I’m Still Alive, Why Do You Ask?
Although I appreciate the concerns, I do wish people would stop texting me when they haven’t seen me for a few days, ‘R U Alive?’. This did not just start happening after I turned sixty, this has been a common theme since my divorce. Why do people think I am incapable of taking care of myself? They wonder if the reason I don’t own a dog is I’m afraid when I do die alone, in my Grey Gardens-like Townhouse, they’ll find my half-devoured body and the satisfied look on my dog’s face after he enjoyed his nice Italian dinner?

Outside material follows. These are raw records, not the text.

Lemma demo_pair_nodes : GetNodes demo_pair_infos = [1%positive; 2%positive].
Proof. vm_compute. reflexivity. Qed.
Lemma demo_pair (p : ptr) : p ∈ GetNodes demo_pair_infos → p = 1%positive ∨ p = 2%positive.
Proof. rewrite demo_pair_nodes. set_solver. Qed.
(** The log of the synchronisation: the slave is attached and the master is given slots. *)
Definition demo_pair_log (tr : list call) : bool :=
  match tr with
  | [CallAttachSlave b a; CallAddSlots a' _] => bool_decide (b = "ip2:6379" ∧ a = "a" ∧ a' = "ip1:6379")
  | _ => false
  end.
Lemma demo_pair_log_shape tr :
  demo_pair_log tr = true → ∃ slots, tr = [CallAttachSlave "ip2:6379" "a"; CallAddSlots "ip1:6379" slots].
Proof.
  destruct tr as [|[] tr]; try discriminate. destruct tr as [|[] tr]; try discriminate.
  destruct tr; [|discriminate]. intros Hlog. apply bool_decide_eq_true in Hlog as (-> & -> & ->). by eexists.
Qed.
Lemma demo_pair_run :
  match demo_pair_sync with
  | Val (r, s') => match r.2 with None => true | Some _ => false end && demo_pair_log s'.2.2
  | _ => false
  end = true.
Proof. vm_compute. reflexivity. Qed.
Lemma demo_pair_ok : cluster_ok demo_pair_heap (GetNodes demo_pair_infos).
Proof.
  split.
  - rewrite demo_pair_nodes. by apply (bool_decide_unpack (NoDup [1%positive; 2%positive])).
  - intros p q [->| ->]%demo_pair [->| ->]%demo_pair Heq; first [reflexivity|vm_compute in Heq; discriminate].
  - intros p [->| ->]%demo_pair; discriminate.
  - intros p [->| ->]%demo_pair; eexists; reflexivity.
  - intros p [->| ->]%demo_pair; constructor.
  - intros p s [->| ->]%demo_pair Hs; by apply elem_of_nil in Hs.
  - intros p q s [->| ->]%demo_pair _ Hs; by apply elem_of_nil in Hs.
  - intros p [->| ->]%demo_pair Hs; by destruct Hs.
Qed.
Lemma demo_pair_names : status_names demo_pair_cluster demo_pair_heap (GetNodes demo_pair_infos).
Proof.
  split.
  - intros n p Hn _ _. apply elem_of_cons in Hn as [->|[->|?%elem_of_nil]%elem_of_cons]; [..|done];
      (split; [vm_compute; reflexivity|discriminate]).
  - intros p [->| ->]%demo_pair.
    + exists (demo_pod_of "a" "ip1" 0). split; [left|reflexivity].
    + exists (demo_pod_of "b" "ip2" 0). split; [right; left|reflexivity].
Qed.
Lemma demo_pair_reports : reports demo_pair_heap (world_with []) (GetNodes demo_pair_infos).
Proof.
  split.
  - intros p [->| ->]%demo_pair; vm_compute; reflexivity.
  - intros p s [->| ->]%demo_pair; (split; [intros []|intros Hs; by apply elem_of_nil in Hs]).
  - intros p [->| ->]%demo_pair; reflexivity.
Qed.
Lemma demo_pair_layout : layout demo_pair_cluster demo_pair_heap (GetNodes demo_pair_infos) (world_with []).
Proof.
  split.
  - intros i Hi. assert (i = 0) as -> by (cbn in Hi; lia). vm_compute. reflexivity.
  - intros p q [->| ->]%demo_pair [->| ->]%demo_pair Heq; first [reflexivity|vm_compute in Heq; discriminate].
  - intros p [->| ->]%demo_pair [i Hi]; vm_compute in Hi; discriminate.
Qed.
Lemma demo_pair_reports_after (w : demo_world) slots :
  w.2 = [CallAttachSlave "ip2:6379" "a"; CallAddSlots "ip1:6379" slots] →
  reports (demo_pair_after slots) w (GetNodes demo_pair_infos).
Proof.
  intros Hw. assert (∀ a s, claims w a s ↔ a = "ip1:6379" ∧ s ∈ slots) as Hcl.
  { intros a s. cbn [claims demo_servers lift_servers]. cbn. rewrite Hw. cbn. tauto. }
  assert (∀ a, master_of w a = if decide (a = "ip2:6379") then Some "a" else None) as Hro.
  { intros a. cbn [master_of demo_roles lift_roles]. cbn. rewrite Hw. reflexivity. }
  split.
  - intros p [->| ->]%demo_pair; reflexivity.
  - intros p s [->| ->]%demo_pair; unfold claims_at; rewrite Hcl.
    + change (IPPort (demo_pair_after slots !!! 1%positive)) with "ip1:6379".
      change (Slots (demo_pair_after slots !!! 1%positive)) with slots. tauto.
    + change (IPPort (demo_pair_after slots !!! 2%positive)) with "ip2:6379".
      change (Slots (demo_pair_after slots !!! 2%positive)) with (@nil Slot). rewrite elem_of_nil.
      split; [intros [? _]; discriminate|done].
  - intros p [->| ->]%demo_pair; rewrite Hro.
    + change (IPPort (demo_pair_after slots !!! 1%positive)) with "ip1:6379". reflexivity.
    + change (IPPort (demo_pair_after slots !!! 2%positive)) with "ip2:6379". split; reflexivity.
Qed.
Lemma demo_pair_view slots :
  view_of demo_pair_heap (GetNodes demo_pair_infos) (demo_pair_after slots) (GetNodes demo_pair_infos) demo_pair_podlist.
Proof. rewrite demo_pair_nodes. by split. Qed.
(* ===== verification/Reconcile.v ===== *)
(** [pkg/controller/distributedrediscluster/distributedrediscluster_controller.go]: one
    reconciliation of a [DistributedRedisCluster], and the filter of the watched events.

    The resource read at the start is the pointer the stages write through.  The function
    is cut where the code goes on: the objects, the pods, the admin of the pods, the
    restore, and the operation on the cluster. *)

From Stdlib Require Import ZArith Lia.
From S2P Require Import Prelude GoStrings Errors Slot Node ClusterInfo AdminInterface Clustering Migration Rebalance.
From S2P Require Import Kube Utils Api Client Heal Resources Ensurer Connections Status Sync.

Local Open Scope Z_scope.

(** [reconcile.Result] *)
Record Result := mkResult { res_Requeue : bool; RequeueAfter : Z }.

(** ** The predicates on the events of the watch *)

Definition CreateFunc (isClusterScoped : bool) (meta : ObjectMeta) : bool :=
  if negb (ShoudManage isClusterScoped (om_Annotations meta)) then false else true.
Definition UpdateFunc (isClusterScoped : bool) (metaOld metaNew : ObjectMeta) : bool :=
  if negb (ShoudManage isClusterScoped (om_Annotations metaNew)) then false
  else if decide (om_Generation metaOld ≠ om_Generation metaNew) then true else false.
Definition DeleteFunc (isClusterScoped : bool) (meta : ObjectMeta) (deleteStateUnknown : bool) : bool :=
  if negb (ShoudManage isClusterScoped (om_Annotations meta)) then false else negb deleteStateUnknown.

(** ** Reconcile *)

Section reconcile.
Context `{MapRange} `{SortPkg} `{K8sApi} `{ObjectStore} `{KubeErrors}.
Context {W : Type} `{Client W} `{IAdmin W} `{ControllerEnv W}.
(** The file of renamed commands, [config.RedisConf()] and [reconcileTime]. *)
Variable rename_file : option string.
Variable redisConf : RedisConfig.
Variable reconcileTime : Z.
Implicit Types (instance : DistributedRedisCluster).

#[local] Instance pod_control : IPodControl W := NewPodController.

Definition no_result : Result := mkResult false 0.
Definition requeue_after (d : Z) : Result := mkResult false d.

(** [newStatus := instance.Status.DeepCopy(); set(newStatus, err.Error());
    r.updateClusterIfNeed(instance, newStatus, reqLogger)] *)
Definition report (set : ClusterStatus → string → ClusterStatus) instance (err : error)
    : M (heap * W) DistributedRedisCluster :=
  on_snd (updateClusterIfNeed instance (set (drc_Status instance) (Error err))).

(** [isScalingDown] *)
Definition isScalingDown instance : M W bool :=
  r ← ListStatefulSetByLabels (drc_Namespace instance) (getLabels instance);
  mret match r with
       | inl _ => false
       | inr stsList => bool_decide (MasterSize (Spec instance) < Z.of_nat (length stsList))
       end.

(** The two branches on the phase of the restore. *)
Definition restart_restored instance : M (heap * W) (Result * option error) :=
  let instance := instance <| drc_Status := (drc_Status instance)
    <| ds_Restore := (Restore instance) <| Phase := RestorePhaseRestart |> |> |> in
  r ← on_snd (UpdateCRStatus instance);
  match r with
  | (_, Some err) => mret (no_result, Some err)
  | (instance, None) =>
      r ← on_snd (UpdateRedisStatefulsets rename_file instance (getLabels instance));
      match (r : option error * label_map).1 with
      | Some err => mret (no_result, Some err)
      | None =>
          err ← on_snd (wait_for "waitMasterNodeRestarting" (60 * second) (waitStatefulSetUpdating_Handler instance));
          match err with
          | Some err => mret (no_result, Some err)
          | None => mret (mkResult true 0, None)
          end
      end
  end.
(** A restore without a recorded backup is dereferenced. *)
Definition finish_restore instance : M (heap * W) (Result * option error) :=
  let instance := instance <| drc_Status := (drc_Status instance)
    <| ds_Restore := (Restore instance) <| Phase := RestorePhaseSucceeded |> |> |> in
  r ← on_snd (UpdateCRStatus instance);
  match r with
  | (_, Some err) => mret (no_result, Some err)
  | (instance, None) =>
      match Backup (Restore instance) with
      | None => panic
      | Some backup =>
          let instance := instance <| Spec := (Spec instance)
            <| ClusterReplicas := b_ClusterReplicas (b_Status backup) |> |> in
          r ← on_snd (UpdateCR instance);
          mret (no_result, (r : DistributedRedisCluster * option error).2)
      end
  end.

(** The end, after the operation on the cluster; an error is checked against the status
    of the infos fetched before. *)
Definition report_ok instance (clusterInfos : ClusterInfos) (pods : list Pod)
    : M (heap * W) (Result * option error) :=
  infos ← admin_GetClusterInfos;
  match infos.2, bool_decide (Status clusterInfos = ClusterInfosPartial) with
  | Some err, true => mret (no_result, Some (ErrorType_Wrap Redis err "GetClusterInfos"))
  | _, _ =>
      newStatus ← on_fst (buildClusterStatus infos.1 pods instance);
      on_snd (updateClusterIfNeed instance (SetClusterOK newStatus "OK"));;
      mret (requeue_after (s64 (reconcileTime * second)), None)
  end.

(** From the configuration of the nodes to the operation on the cluster. *)
Definition operate instance (clusterInfos : ClusterInfos) (pods : list Pod)
    : M (heap * W) (Result * option error) :=
  err ← on_snd (admin_SetConfigIfNeed (default ∅ (Config (Spec instance))));
  match err with
  | Some err => mret (no_result, Some (ErrorType_Wrap Redis err "SetConfigIfNeed"))
  | None =>
      status ← on_fst (buildClusterStatus clusterInfos pods instance);
      scaling ← on_snd (isScalingDown instance);
      let status := if scaling : bool then SetClusterRebalancing status "scaling down" else status in
      instance ← on_snd (updateClusterIfNeed instance status);
      let instance := instance <| drc_Status := status |> in
      if needClusterOperation instance then
        r ← syncCluster instance clusterInfos;
        match r with
        | (instance, Some err) => report SetClusterFailed instance err;; mret (no_result, Some err)
        | (instance, None) => report_ok instance clusterInfos pods
        end
      else report_ok instance clusterInfos pods
  end.

(** With the infos of the nodes: healing, joining, then the restore or the operation. *)
Definition heal_and_operate instance (clusterInfos : ClusterInfos) (pods : list Pod)
    : M (heap * W) (Result * option error) :=
  r ← Heal (mkCheckAndHeal pods false) instance clusterInfos;
  match r with
  | (_, Some err) => mret (no_result, Some (ErrorType_Wrap Redis err "Heal"))
  | (true, None) => mret (requeue_after requeueAfter, None)
  | (false, None) =>
      err ← waitForClusterJoin clusterInfos;
      match err with
      | Some err =>
          match GetType err with
          | Requeue => mret (requeue_after requeueAfter, None)
          | _ => report SetClusterFailed instance err;; mret (no_result, Some err)
          end
      | None =>
          if IsRestoreFromBackup instance && IsRestoreRunning instance then restart_restored instance
          else if IsRestoreFromBackup instance && IsRestoreRestarting instance then finish_restore instance
          else operate instance clusterInfos pods
      end
  end.

(** With an admin for the pods. *)
Definition reconcile_admin instance (pods : list Pod) : M (heap * W) (Result * option error) :=
  infos ← admin_GetClusterInfos;
  match infos.2, bool_decide (Status infos.1 = ClusterInfosPartial) with
  | Some err, true => mret (no_result, Some (ErrorType_Wrap Redis err "GetClusterInfos"))
  | _, _ => heal_and_operate instance infos.1 pods
  end.

(** With the objects of the cluster in place: the pods, the password, the admin, which
    is closed at the end. *)
Definition reconcile_pods instance : M (heap * W) (Result * option error) :=
  r ← on_snd (GetStatefulSetPodsByLabels (drc_Namespace instance) (getLabels instance));
  match r with
  | inl err => mret (no_result, Some (ErrorType_Wrap Kubernetes err "GetStatefulSetPods"))
  | inr items =>
      let pods := clusterPods items in
      err ← on_snd (waitPodReady (mkCheckAndHeal pods false) instance);
      match err with
      | Some err =>
          match GetType err with
          | Kubernetes => mret (no_result, Some err)
          | _ => report SetClusterScaling instance err;; mret (requeue_after requeueAfter, None)
          end
      | None =>
          r ← on_snd (GetClusterPassword instance);
          match r with
          | inl err => mret (no_result, Some (ErrorType_Wrap Kubernetes err "getClusterPassword"))
          | inr password =>
              on_snd (newRedisAdmin redisConf pods password);;
              r ← reconcile_admin instance pods;
              on_snd admin_Close;;
              mret r
          end
      end
  end.

(** [Reconcile] *)
Definition Reconcile (namespace name : string) : M (heap * W) (Result * option error) :=
  r ← on_snd (client_Get (T := DistributedRedisCluster) namespace name);
  match r with
  | inl err => if IsNotFound err then mret (no_result, None) else mret (no_result, Some err)
  | inr instance =>
      r ← on_snd (ensureCluster rename_file redisConf instance);
      match r with
      | (instance, Some err) =>
          match GetType err with
          | StopRetry => mret (no_result, None)
          | _ => report SetClusterScaling instance err;; mret (requeue_after requeueAfter, None)
          end
      | (instance, None) => reconcile_pods instance
      end
  end.
End reconcile.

Granted, I did end up in the hospital a few times since my divorce, but for reasons out of my hands. A blood clot to the eye was not on my list of things to do that day (1. take out the garbage, 2. blood clot to the eye, 3. don’t die). And four days in the hospital, and short term memory loss, from a flu shot was definitely not on my agenda.
I did fall down the steps backwards once and hit the wall, but I was drunk, and wasn’t alone; they would have found my body pretty quick.
Once, when my brother voiced his concerns over this issue, I explained the situation to him. I am always at work – always. Even when I started to write this blog post, New Jersey was under a ‘State of Emergency’, and I was at work. Now, I’m no hero; our Governor, after failing miserably when we had our first huge snowstorm last year, now calls for a ‘State of Emergency’ if a snow globe rolls off the shelf.
So, to alleviate my brother’s concern, if I do not show up for work, and I haven’t informed people of my absence, there is a bucket brigade of friends that will find my broke or dead body within the hour. I hope they bring bagels, because I never have any food at my house.
The most recent occurrence was this weekend. I hadn’t spoken to my ex-wife, Arlene, in a few days. On Saturday I went to a friend’s sixtieth surprise birthday party and turned off my phone; I didn’t want it to go off at an inappropriate time during the speeches. Arlene could not get a hold of me and called my sister to see if I was with her, which I wasn’t. Finally, when I turned my phone back on I saw the text and replied, ‘I am’ to her ‘R U Alive’ question. I guess she didn’t see the message because she called me on my ride home where I once again assured her I was still breathing.
I don’t know why Arlene is so concerned if I’m alive or not, she’s not in my will.
Sunday, I headed to Pennsylvania for breakfast, then bowling, with members of my family. I had not gone bowling in years, and if I was going to die, it would have been from embarrassment. Amazing, put a fifteen-pound bowling ball in my hand and I forget how to take four steps and throw.
As I left, my sister said call when I got home. I told her I would probably forget, but I did call her as I stopped at Wegmans to pick up some items for the week.
Later that night, she called me to say I never called, and I reminded her that I called from Wegmans.
“Wegmans is not home,” she informed me. Wegmans is five miles from my house, I thought close enough to count as my ‘got home safe’ call.
Guess not.
All kidding aside, I do appreciate the concern, and will probably (probably?) die one day, justifying that ‘R U Alive’ text message.